Anyway, Liberalism can be both right or left or neither. That does not make it any less Liberal. Liberalism is about a small state and freedom and a lack of intervention in the lives of individuals, yes, but that is by no means incompatible with the idea that the state helps to level the playing field FOR the individual against enormous powerful corporations, however unfashionable that opinion might be these days (mostly because the two main political parties are paid for by enormous powerful corporations...). Both the left and right can be authoritarian (indeed, in Britain, both the main theoretically left wing and right wing parties ARE authoritarian, no matter what their posturing), too.

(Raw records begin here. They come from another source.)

(** Errors: when the block lies on a cycle of [children], the stack
    overflow of [renderTree] is caught: [createSimpleMindMap] notifies
    it, opens no panel and leaves nothing pending. *)
Theorem createSimpleMindMap_cycle_error (w : W) o k gen :
  Plugin.blocks (m_host w) = Some o → tc (SimplePlugin.sstep o) k k →
  let w' := exec (createSimpleMindMap stack k gen) w in
  views w' = views w ∧ m_tasks w' = m_tasks w ∧
  Plugin.notes (m_host w') = Plugin.notes (m_host w) ++ [(NError, msg_failed Plugin.range_error_message)].
Proof.
  intros Hb Hk. destruct (tc_first _ _ _ Hk) as (y & (block & Hg & _) & _).
  unfold createSimpleMindMap. rewrite mexec_bind. cbn [fst get]. change (exec get w) with w.
  rewrite Hb, Hg, (proj1 (renderTree_count_tc_None o k Hk stack) 0). apply notify_remove_menu.
Qed.

(** Safety: [createSimpleMindMap] writes each block's text, cut to
    100 code units, into the panel's [innerHTML] without escaping it; the
    panel it opens shows the tree, the title and the count. *)
Theorem createSimpleMindMap_shows_raw_text (w : W) o k block gen h n :
  Plugin.blocks (m_host w) = Some o → obj_get o k = Some block →
  renderTree stack o k 0 = Some h → countTotalBlocks stack k o = Some n →
  infix_of (take 100 (text_or block unnamed)) h ∧
  ∃ p, views (exec (createSimpleMindMap stack k gen) w) = (p, mkView (title_text block) h (stats_text n)) :: views w.
Proof.
  intros Hb Hg Hr Hc. split; [by eapply renderTree_text_raw|].
  unfold createSimpleMindMap. rewrite mexec_bind. cbn [fst get]. change (exec get w) with w.
  rewrite Hb, Hg, Hr, Hc. unfold exec, mbind, MM_bind, open_panel, close_panel, on_host, modify, set_tasks, get.
  destruct (obj_get (mindMapPanels w) k); cbn; destruct (addPanel _ _); by eexists.
Qed.

(** The panels [unload] closes are the host's business: the rest of the
    plugin's state stays as it was. *)
Lemma close_all_frame m (w : W) :
  let w' := exec (close_all m) w in
  Plugin.cmds (m_host w') = Plugin.cmds (m_host w) ∧ pluginName w' = pluginName w ∧
  menu w' = menu w ∧ next_menu w' = next_menu w ∧ menu_timers w' = menu_timers w.
Proof.
  revert w. induction m as [|[k p] m IH]; intros w; [done|]. cbn [close_all]. cbv zeta. rewrite mexec_bind.
  destruct (IH (exec (close_panel p) w)) as (E1 & E2 & E3 & E4 & E5). rewrite E1, E2, E3, E4, E5. done.
Qed.
(** [switchToEditMode] outside mind-map mode or without an editor. *)
Lemma switchToEditMode_other (w : W) :
  mode w = false ∨ editor_of w = None → view (exec switchToEditMode w) = view w.
Proof. lw_destruct w. unfold switchToEditMode, view. lw_eval. intros [->| ->]; [done|by destruct im]. Qed.

Lemma switchToEditMode_linv : preserves switchToEditMode.
Proof.
  intros w Hw. destruct (mode w) eqn:Hm; [|apply (linv_view w); [apply switchToEditMode_other|]; auto].
  destruct (editor_of w) as [e|] eqn:He; [|apply (linv_view w); [apply switchToEditMode_other|]; auto].
  destruct (switchToEditMode_leave w e Hm He) as (F1 & F2 & F3 & F4 & F5 & F6 & _).
  destruct Hw as [Hk Hc]. rewrite Hm in Hc. destruct Hc as (c & Ho & _).
  unfold linv. rewrite F1, F2, F3, F4, F5, F6, Ho. unfold cleared. by rewrite Hk, drop_handler_own.
Qed.

(** [switchToMindMapMode] either only notifies or enters the mode. *)
Lemma switchToMindMapMode_cases (w : W) :
  view (exec (switchToMindMapMode parse containerId) w) = view w ∨
  ∃ e md, mode w = false ∧ editor_of w = Some e ∧
    (length (extractPageStructure_local (Some (OrcaMindMap.editor_blocks parse e))) =? 0) = false ∧
    blocksToMarkdown_local (extractPageStructure_local (Some (OrcaMindMap.editor_blocks parse e))) = Some md.
Proof.
  lw_destruct w. unfold switchToMindMapMode, view. lw_eval. destruct im; [by left|].
  destruct ed as [e|]; [|by left]. destruct (length _ =? 0) eqn:Hl; [by left|].
  destruct (blocksToMarkdown_local _) as [md|] eqn:Hmd; [|by left]. right. by exists e, md.
Qed.

Lemma switchToMindMapMode_linv : preserves (switchToMindMapMode parse containerId).
Proof.
  intros w Hw. destruct (switchToMindMapMode_cases w) as [Hv|(e & md & Hm & He & Hl & Hmd)]; [by apply (linv_view w)|].
  destruct (switchToMindMapMode_enter w e md Hm He Hl Hmd) as (F1 & F2 & _ & _ & _ & F3 & F4 & F5 & F6 & _).
  destruct Hw as [Hk Hc]. rewrite Hm in Hc. destruct Hc as (Ho & He' & Hmm & Hwh).
  unfold linv. rewrite F1, F2, F3, F4, F5, F6, Hk, Ho, He', Hmm, Hwh.
  split; [done|]. eexists. split_and!; [done|done|done].
Qed.

Lemma initializeMarkmap_linv cid md : preserves (initializeMarkmap lib cid md).
Proof.
  intros w Hw. destruct (container_live w cid) eqn:Hc; [|by rewrite initializeMarkmap_gone].
  destruct (init_ok lib md) eqn:Hok; [|rewrite initializeMarkmap_fails by done; apply (linv_view w); [apply view_init_failed|done]].
  destruct (initializeMarkmap_draws w cid md Hc Hok) as (F1 & F2 & _ & F3 & F4 & F5 & _).
  unfold container_live in Hc. apply andb_prop in Hc as [Hin _]. apply bool_decide_eq_true in Hin.
  destruct Hw as [Hk Hm]. unfold linv, mode, overlays in *. rewrite F1, F2, F3, F4, F5.
  destruct (isInMindMapMode (l_pw w)); [|destruct Hm as (Ho & _); rewrite Ho in Hin; set_solver].
  destruct Hm as (c & Ho & _). rewrite Ho in Hin |- *. apply list_elem_of_singleton in Hin as ->.
  unfold cleared. rewrite Hk, drop_handler_own. split; [done|]. eexists. split_and!; [done|by intros ? [= <-]|by intros ?? [= _ <-]].
Qed.

(** What [unload] leaves of the fields the invariant reads. *)
Lemma unload_view (w : W) :
  view (exec unload w) =
  let '(k, e, _, o, _, _) := view (exec (if mode w then switchToEditMode else skip) w) in
  (drop_handler e k, None, false, tail o, None, None).
Proof.
  unfold unload, removeButtonFromToolbar. rewrite lexec_bind. cbn [fst get]. change (exec get w) with w.
  repeat (rewrite lexec_bind; cbv beta).
  rewrite view_lift by auto with local_inv. rewrite view_set_markmap, view_set_mode.
  rewrite !view_lift by auto with local_inv. rewrite view_remove_overlay, view_clear_wheel, view_clear_esc.
  unfold mode. by destruct (view _) as [[[[[??]?]?]?]?].
Qed.

Lemma unload_linv : preserves unload.
Proof.
  intros w [Hk Hm]. apply linv_clean. rewrite unload_view. destruct (mode w) eqn:Hmode.
  - destruct Hm as (c & Ho & _). destruct (editor_of w) as [e|] eqn:He.
    + destruct (switchToEditMode_leave w e Hmode He) as (F1 & F2 & F3 & F4 & F5 & F6 & _).
      unfold view. rewrite F2, F3, F4, Ho. unfold cleared. by rewrite Hk, drop_handler_own.
    + rewrite switchToEditMode_other by auto. unfold view. rewrite Ho, Hk. by rewrite drop_handler_own.
  - destruct Hm as (Ho & He & _). cbn. unfold view. by rewrite Hk, He, Ho.
Qed.

#[local] Hint Resolve switchToEditMode_linv switchToMindMapMode_linv initializeMarkmap_linv unload_linv : local_inv.

Ltac preserves_tac :=
  repeat first [solve [eauto with local_inv] | apply lpreserves_bind; [|intros ?] | case_match].

Lemma toggleMindMapMode_linv : preserves (toggleMindMapMode parse containerId).
Proof. unfold toggleMindMapMode. preserves_tac. Qed.

#[local] Hint Resolve toggleMindMapMode_linv : local_inv.

Lemma invoke_linv id : preserves (invoke parse containerId id).
Proof. unfold invoke. preserves_tac. Qed.
Lemma has_column_None d col : get_column d col = None → has_column d col = false.
Proof.
  intros H. apply bool_decide_eq_false_2. rewrite <- assoc_get_elem_of.
  unfold get_column in H. rewrite H. by intros [? ?].
Qed.

Lemma well_formed_column d col (s : Series) :
  well_formed d → get_column d col = Some s → length s = nrows d.
Proof.
  unfold well_formed, get_column, nrows. generalize (length (index d)). intros n.
  induction 1 as [|[c s'] cs Hc _ IH]; simpl; [done|].
  destruct (decide (c = col)); [by intros [= <-]|done].
Qed.

Lemma select_length_le {A} (mask : list bool) (l : list A) :
  (length (select mask l) ≤ length l)%nat.
Proof.
  revert l. induction mask as [|[] mask IH]; intros [|x l]; simpl; try lia.
  - specialize (IH l). lia.
  - specialize (IH l). lia.
Qed.

Lemma select_length {A} (mask : list bool) (l : list A) :
  length mask = length l → length (select mask l) = mask_sum mask.
Proof.
  unfold mask_sum. revert l.
  induction mask as [|b mask IH]; intros [|x l]; simpl; try done.
  intros [= Hlen]. rewrite filter_cons.
  destruct b; simpl; [f_equal|]; by apply IH.
Qed.
End Frames.

(** * Running the program *)

Section Execution.
Implicit Types w : World.
Implicit Types d : DataFrame.
Implicit Types df : loc.

Lemma run_bind {A B} (m : M A) (f : A → M B) w (a : A) w' :
  m w = (inr a, w') → (m ≫= f) w = f a w'.
Proof. unfold mbind, M_bind. by intros ->. Qed.

Lemma run_deref w df d : frames w !! df = Some d → deref df w = (inr d, w).
Proof. unfold deref. by intros ->. Qed.

Lemma run_contains w df d col :
  frames w !! df = Some d → df_contains df col w = (inr (has_column d col), w).
Proof. intros H. unfold df_contains. by rewrite (run_bind _ _ _ _ _ (run_deref _ _ _ H)). Qed.

Lemma run_getitem w df d col (s : Series) :
  frames w !! df = Some d → get_column d col = Some s →
  df_getitem df col w = (inr s, w).
Proof.
  intros H Hs. unfold df_getitem.
  rewrite (run_bind _ _ _ _ _ (run_deref _ _ _ H)). by rewrite Hs.
Qed.

Lemma run_setitem w df d col (s : Series) :
  frames w !! df = Some d →
  df_setitem df col s w
  = (inr (), mkWorld (<[df := set_column d col s]> (frames w)) (console w)).
Proof.
  intros H. unfold df_setitem. by rewrite (run_bind _ _ _ _ _ (run_deref _ _ _ H)).
Qed.

Lemma run_select w df d (mask : list bool) :
  frames w !! df = Some d →
  df_select df mask w
  = (inr (length (frames w)),
     mkWorld (frames w ++ [select_rows d mask]) (console w)).
Proof.
  intros H. unfold df_select. by rewrite (run_bind _ _ _ _ _ (run_deref _ _ _ H)).
Qed.

Lemma run_copy w df d :
  frames w !! df = Some d →
  df_copy df w = (inr (length (frames w)), mkWorld (frames w ++ [d]) (console w)).
Proof.
  intros H. unfold df_copy. by rewrite (run_bind _ _ _ _ _ (run_deref _ _ _ H)).
Qed.

Lemma world_eta w : mkWorld (frames w) (console w) = w.
Proof. by destruct w. Qed.

Lemma lookup_insert_frame w df d d' :
  frames w !! df = Some d → <[df := d']> (frames w) !! df = Some d'.
Proof. intros H. apply list_lookup_insert_eq. by eapply lookup_lt_Some. Qed.

(** One round of the Stage 2 loop. *)
Lemma run_winsorize_body w df d col :
  frames w !! df = Some d →
  winsorize_body df col w
  = (inr (), mkWorld (<[df := (winsorize_step d col).1]> (frames w))
                     (console w ++ (winsorize_step d col).2)).
Proof.
  intros H. unfold winsorize_body, winsorize_step.
  rewrite (run_bind _ _ _ _ _ (run_contains _ _ _ col H)).
  destruct (get_column d col) as [s|] eqn:Hs.
  - rewrite (has_column_Some _ _ _ Hs).
    rewrite (run_bind _ _ _ _ _ (run_getitem _ _ _ _ _ H Hs)).
    by rewrite (run_bind _ _ _ _ _ (run_setitem _ _ _ _ _ H)).
  - rewrite (has_column_None _ _ Hs). simpl.
    unfold print. by rewrite list_insert_id.
Qed.

(** One round of the Stage 3 loop. *)
Lemma run_impute_body w df d col :
  frames w !! df = Some d →
  impute_body df col w
  = (inr (), mkWorld (<[df := (impute_step d col).1]> (frames w))
                     (console w ++ (impute_step d col).2)).
Proof.
  intros H. unfold impute_body, impute_step.
  rewrite (run_bind _ _ _ _ _ (run_contains _ _ _ col H)).
  destruct (get_column d col) as [s|] eqn:Hs.
  - rewrite (has_column_Some _ _ _ Hs).
    rewrite (run_bind _ _ _ _ _ (run_getitem _ _ _ _ _ H Hs)).
    case_bool_decide.
    + rewrite (run_bind _ _ _ _ _ (run_getitem _ _ _ _ _ H Hs)).
      rewrite (run_bind _ _ _ _ _ (run_getitem _ _ _ _ _ H Hs)).
      rewrite (run_bind _ _ _ _ _ (run_setitem _ _ _ _ _ H)).
      by rewrite (run_bind _ _ _ _ _
        (run_getitem (mkWorld _ _) _ _ _ _
           (lookup_insert_frame _ _ _ _ H) (get_set_eq _ _ _))).
    + simpl. unfold mret, M_ret. by rewrite list_insert_id, app_nil_r, world_eta.
  - rewrite (has_column_None _ _ Hs). simpl.
    unfold print. by rewrite list_insert_id.
Qed.

(** A loop whose rounds rewrite the frame at [df] and print. *)
Lemma run_for_each (body : loc → string → M ())
    (step : DataFrame → string → DataFrame * list Diag) (cols : list string) :
  (∀ w df d col, frames w !! df = Some d →
     body df col w = (inr (), mkWorld (<[df := (step d col).1]> (frames w))
                                     (console w ++ (step d col).2))) →
  ∀ w df d, frames w !! df = Some d →
    for_each cols (body df) w
    = (inr (), mkWorld (<[df := (run_steps step cols d).1]> (frames w))
                       (console w ++ (run_steps step cols d).2)).
Proof.
  intros Hbody. induction cols as [|col cols IH]; intros w df d H; simpl.
  - unfold mret, M_ret. by rewrite list_insert_id, app_nil_r, world_eta.
  - rewrite (run_bind _ _ _ _ _ (Hbody _ _ _ col H)).
    destruct (step d col) as [d1 out1] eqn:Hstep. simpl.
    rewrite (IH _ _ d1) by (by eapply lookup_insert_frame).
    destruct (run_steps step cols d1) as [d2 out2]. simpl.
    by rewrite list_insert_insert_eq, <- app_assoc.
Qed.
End Execution.

Section Program.
Implicit Types w : World.
Implicit Types d : DataFrame.
Implicit Types df : loc.
(** * Corpspeak streaming demo: callable function, Genkit flow and web client

    A shallow embedding of the three TypeScript programs of the demo:

    - [functions/src/index.ts]: the [onCall] handler [generateCorpspeak],
      which serves one call either as a single result or as a sequence of
      chunks followed by a result (module [Server]);
    - the Genkit-flow variant of the same function, [corpspeakGeneratorFlow]
      (module [Flow]);
    - the web page script with [handleNonStreamingRequest] and
      [handleStreamingRequest] (module [Client]).

    JavaScript strings are sequences of UTF-16 code units.  A server
    handler is a computation that logs its effects and either returns or
    throws (module [Platform]); a client handler is the list of the code
    segments it runs between two [await]s, each a function on the page.
    The text generator ([ai.generate], [ai.generateStream]), the replies
    of the network and the readings of the clock ([performance.now]) are
    inputs of the model.  Module [Props] holds the vocabulary of the
    properties, which are proved in the second half of the file. *)

From Stdlib Require Import ZArith NArith List String Ascii Bool Lia.
From stdpp Require Import base list.
Import ListNotations.

Local Open Scope N_scope.

(** ** JavaScript strings and values *)

Module Js.

(** A string is the list of its UTF-16 code units. *)
Definition JsString : Type := list N.

(** An ASCII literal of the source. *)
Definition lit (s : string) : JsString :=
  map N_of_ascii (list_ascii_of_string s).

Definition nl : N := 10.
Definition dq : N := 34.
Definition space : N := 32.

(** A source line of a template literal, with its line break. *)
Definition line (s : string) : JsString := lit s ++ [nl].

(** The code units [String.prototype.trim] strips: ECMAScript's WhiteSpace
    (TAB, VT, FF, SP, NBSP, ZWNBSP and the space separators) and
    LineTerminator (LF, CR, LS, PS). *)
Definition isWhiteSpace (c : N) : bool :=
  ((0x9 <=? c) && (c <=? 0xD))
  || (c =? 0x20) || (c =? 0xA0) || (c =? 0x1680)
  || ((0x2000 <=? c) && (c <=? 0x200A))
  || (c =? 0x2028) || (c =? 0x2029) || (c =? 0x202F) || (c =? 0x205F)
  || (c =? 0x3000) || (c =? 0xFEFF).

John Stuart Mill was a leftie, and so was Adam Smith. I'm not ashamed to call myself a leftie economically, because (in my view) one cannot HAVE individual freedom without some constraints on the corporatist juggernaut, unless it is the freedom to starve. The thing is, in terms of what is important to my personal philosophy, leftieness is a tiny proportion of the whole. It's kind of leftie feminist liberal. I share Charlotte's disquiet with seeing the word Liberal in red, but I disagree that the solution to that is to abandon the term.
Being a Liberal is very important to me, and (rather like feminism) I would rather challenge people who use the term wrongly than let it be lost to authoritarians as it has been in the US.